Friday, November 20, 2015

Reflections From the Day After

Paris bleeds again. It was not so long ago that "Je Suis Charlie" posters papered every wall, every light post, every Facebook profile picture. In fact, I saw it from the tram just now, hanging faded in a store window, just past Langstross Grande Rue.

My mother told me to come home. Now. I told her that Hollande had declared "un Etats d'urgence"and closed the borders. And my mother cried. I don't think she misunderstood me, but that she knew my returning home was impossible.

We had heard about the Paris attacks last night at my friend's apartment. We were safe, warm, and happily buzzed. All of a sudden:

"Merde!" Romain said.

We did not pay much attention at first. He repeated himself and said something very quickly in French. I heard only "Paris" "terreur" and "18 morts". That was how we found out about the bombs at the friendly German-French soccer match, a game between two Western giants. The president was there, and we heard first that he was safely evacuated, and then that everyone else was. If they could be evacuated, that is.

We kept refreshing open pages on our devices. We learned that hostages were taken at the Bataclan. Nobody knew exactly how many, then 12, maybe, and then 100s. The death tolls jumped.
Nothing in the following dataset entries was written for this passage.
(* ===== verification/ReadlineSpec.v ===== *)
(** * The line editor as text before and after the cursor

    The reference for the line buffer: a pair of texts, the one before and the
    one after the cursor, and what every edit of the line does to it.  The
    lemmas say what the offset functions of the buffer compute on a line cut
    at the cursor. *)

From S2P Require Import Prelude Utf8Text ReadlineText Readline.
#[local] Open Scope Z_scope.

(** ** Results without errors *)

(** The number of paste markers. *)
Definition MARKERS : Z := 0x20000.

Section Posts.
Context {A B : Type}.

(** The code returns, with a result that satisfies [Q]. *)
Definition yields (r : ro A) (Q : A -> Prop) : Prop := exists a, r = Ok a /\ Q a.
(** The code does not panic; it returns with a result that satisfies [Q], or
    searches without end for a paste marker, which it does only when the ids up
    to the last marker are all occupied. *)
Definition safe (r : ro A) (Q : A -> Prop) : Prop :=
  match r with
  | Ok a => Q a
  | Err (MarkersUsedUp next_id occupied) => 0 <= next_id /\ MARKERS <= next_id + Z.of_nat occupied
  | Err Endless | Panic => False
  end.

Lemma yields_Ok a (Q : A -> Prop) : Q a -> yields (Ok a) Q.
Proof. by exists a. Qed.
Lemma safe_Ok a (Q : A -> Prop) : Q a -> safe (Ok a) Q.
Proof. done. Qed.
Lemma yields_safe (r : ro A) Q : yields r Q -> safe r Q.
Proof. by intros (a & -> & HQ). Qed.
Lemma yields_mono (r : ro A) (P Q : A -> Prop) : yields r P -> (forall a, P a -> Q a) -> yields r Q.
Proof. intros (a & -> & HP) H. exists a. auto. Qed.
Lemma safe_mono (r : ro A) (P Q : A -> Prop) : safe r P -> (forall a, P a -> Q a) -> safe r Q.
Proof. destruct r as [a|[]|]; simpl; auto. Qed.
End Posts.

Lemma yields_bind {A B} (m : ro A) (f : A -> ro B) P Q :
  yields m P -> (forall a, P a -> yields (f a) Q) -> yields (m ≫= f) Q.
Proof. intros (a & -> & HP) H. by apply H. Qed.
Lemma safe_bind {A B} (m : ro A) (f : A -> ro B) P Q :
  safe m P -> (forall a, P a -> safe (f a) Q) -> safe (m ≫= f) Q.
Proof. destruct m as [a|[]|]; simpl; auto. Qed.
#[export] Hint Resolve yields_Ok safe_Ok : mez.

(** ** Runs of characters *)

(** The longest prefix of characters in [p], and what follows it. *)
Fixpoint take_while (p : rchar -> bool) (s : text) : text :=
  match s with [] => [] | c :: s => if p c then c :: take_while p s else [] end.
Fixpoint drop_while (p : rchar -> bool) (s : text) : text :=
  match s with [] => [] | c :: s => if p c then drop_while p s else c :: s end.
(** The text without its longest suffix of characters in [p]. *)
Definition rstrip (p : rchar -> bool) (s : text) : text := reverse (drop_while p (reverse s)).

Lemma take_drop_while p s : take_while p s ++ drop_while p s = s.
Proof. induction s as [|c s IH]; simpl; [done|]. destruct (p c); simpl; congruence. Qed.
Lemma rstrip_snoc p s c : rstrip p (s ++ [c]) = if p c then rstrip p s else s ++ [c].
Proof.
  unfold rstrip. rewrite reverse_snoc. simpl. destruct (p c); [done|].
  by rewrite reverse_cons, reverse_involutive.
Qed.
Lemma rstrip_prefix p s : exists t, s = rstrip p s ++ t.
Proof.
  induction s as [|c s [t IH]] using rev_ind; [by exists []|].
  rewrite rstrip_snoc. destruct (p c).
  - exists (t ++ [c]). rewrite (assoc_L (++)). by rewrite <- IH.
  - exists []. by rewrite app_nil_r.
Qed.
Lemma rstrip_nil p : rstrip p [] = [].
Proof. done. Qed.
Lemma rstrip_all p s : Forall (fun c => p c = true) s -> rstrip p s = [].
Proof.
  induction s as [|c s IH] using rev_ind; [done|].
  rewrite Forall_app, Forall_singleton. intros [? Hc]. rewrite rstrip_snoc, Hc. auto.
Qed.
Lemma take_while_all p s : Forall (fun c => p c = true) s -> take_while p s = s.
Proof. induction 1 as [|c s Hc _ IH]; simpl; [done|]. by rewrite Hc, IH. Qed.
Lemma rstrip_app_stop p a c s :
  p c = false -> Forall (fun c => p c = true) s -> rstrip p (a ++ c :: s) = a ++ [c].
Proof.
  intros Hc. induction s as [|d s IH] using rev_ind; intros Hs.
  - by rewrite rstrip_snoc, Hc.
  - rewrite Forall_app, Forall_singleton in Hs. destruct Hs as [Hs Hd].
    rewrite app_comm_cons, (assoc_L (++)), rstrip_snoc, Hd. by apply IH.
Qed.
Lemma take_while_app_stop p c s t :
  p c = false -> Forall (fun c => p c = true) s -> take_while p (s ++ c :: t) = s.
Proof. intros Hc. induction 1 as [|d s Hd _ IH]; simpl; [by rewrite Hc|]. by rewrite Hd, IH. Qed.

Definition not_newline (c : rchar) : bool := negb (c =? 10).
Lemma not_newline_all s : 10 ∉ s -> Forall (fun c => not_newline c = true) s.
Proof.
  intros H. rewrite Forall_forall. intros c Hc. unfold not_newline.
  destruct (c =? 10) eqn:E; [|done]. bool_to_prop. by subst.
Qed.

(** ** The reference editor *)

Section Spec.
Context {UT : UnicodeTables}.

(** Where a word movement to the left and to the right ends. *)
Definition word_left (a : text) : text :=
  let a := rstrip is_whitespace a in
  match last a with
  | None => a
  | Some c =>
      if readline_word_is_identifier c then rstrip readline_word_is_identifier a
      else rstrip readline_word_is_symbol a
  end.
Definition word_right (s : text) : text :=
  let w := take_while is_whitespace s in
  match drop_while is_whitespace s with
  | [] => w
  | (c :: _) as rest =>
      w ++ take_while (if readline_word_is_identifier c then readline_word_is_identifier
                       else readline_word_is_symbol) rest
  end.

(** The cursor moved left onto a prefix of the text before it, and right over
    a prefix of the text after it. *)
Definition spec_move_left (p : text) (z : text * text) : text * text :=
  (p, drop (length p) z.1 ++ z.2).
Definition spec_move_right (p : text) (z : text * text) : text * text :=
  (z.1 ++ p, drop (length p) z.2).

(** What an edit of the line does; paste blocks, rows, the history and
    submission are not edits of the line alone. *)
Definition spec_edit (e : ReadlineEdit) (z : text * text) : option (text * text) :=
  match e with
  | Insert c => Some (z.1 ++ [c], z.2)
  | InsertText s => Some (z.1 ++ s, z.2)
  | MoveLeft => Some (spec_move_left (removelast z.1) z)
  | MoveRight => Some (spec_move_right (take 1 z.2) z)
  | MoveWordLeft => Some (spec_move_left (word_left z.1) z)
  | MoveWordRight => Some (spec_move_right (word_right z.2) z)
  | MoveHome => Some (spec_move_left (rstrip not_newline z.1) z)
  | MoveEnd => Some (spec_move_right (take_while not_newline z.2) z)
  | MoveBufferStart => Some (spec_move_left [] z)
  | MoveBufferEnd => Some (spec_move_right z.2 z)
  | Backspace => Some (removelast z.1, z.2)
  | DeleteForward => Some (z.1, drop 1 z.2)
  | KillWordLeft => Some (word_left z.1, z.2)
  | KillWordRight => Some (z.1, drop (length (word_right z.2)) z.2)
  | KillToStart => Some ([], z.2)
  | KillToEnd => Some (z.1, [])
  | _ => None
  end.

Lemma word_left_prefix a : exists t, a = word_left a ++ t.
Proof.
  unfold word_left. destruct (rstrip_prefix is_whitespace a) as [t Ht].
  destruct (last _) as [c|]; [|by exists t]. set (a' := rstrip is_whitespace a) in *.
  assert (exists t', a' = (if readline_word_is_identifier c then rstrip readline_word_is_identifier a'
                           else rstrip readline_word_is_symbol a') ++ t') as [t' Ht'].
  { destruct (readline_word_is_identifier c); apply rstrip_prefix. }
  exists (t' ++ t). rewrite (assoc_L (++)). by rewrite <- Ht'.
Qed.
Lemma word_right_prefix s : exists t, s = word_right s ++ t.
Proof.
  unfold word_right. pose proof (take_drop_while is_whitespace s) as H.
  destruct (drop_while is_whitespace s) as [|c rest]; [by exists []; rewrite app_nil_r in *|].
  set (q := if readline_word_is_identifier c then _ else _).
  exists (drop_while q (c :: rest)). rewrite <- (assoc_L (++)), take_drop_while. done.
Qed.

(** ** The offset functions on a line cut at the cursor *)

Lemma bound_min a b : Z.min (blen a) (blen (a ++ b)) = blen a.
Proof. apply boundary_min, boundary_pre. Qed.

Lemma previous_char_cut a b :
  previous_char (a ++ b) (blen a) = Ok (last (char_indices a)).
Proof. unfold previous_char. by rewrite bound_min, slice_to_app. Qed.
Lemma next_char_cut a b :
  next_char (a ++ b) (blen a)
  = Ok (match b with [] => None | c :: _ => Some (blen a + len_utf8 c, c) end).
Proof. unfold next_char. by rewrite bound_min, slice_from_app. Qed.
Shootings, more than one.

"Merde!"

And contained in the word we heard the shock, the anger, and the horror- it was too early yet for fear to permeate his voice. The word had lost its original meaning, floating in the air as some audible representation of not Romain's sentiments, but of all of France. And it became vulgar for a different reason.

We left. The death toll doubled by the time I left my friends and descended onto Gare Central, climbed the escalator, and went home. Everywhere in the streets I heard:

"Paris! Paris!" There were other words too, but they blended together until they became fuzzy, and melted into the background.

There was also echoes of Romain's expletive:

"Merde!" Especially the men smoking by the tram stop.

When I arrived at my door, I shut it behind me like I was afraid to wake up the building. It was not yet 11.

"Here it is different,"Claire told me when she came home. Everyone knows someone in Paris." That is true, even for us; some Syracuse students had gone to the soccer game, and my roommate had gone to see Versailles.

I stayed up very late with Claire, watching the news. Listening to big, important men in expensive suits give speeches. Listening to the silence outside her window.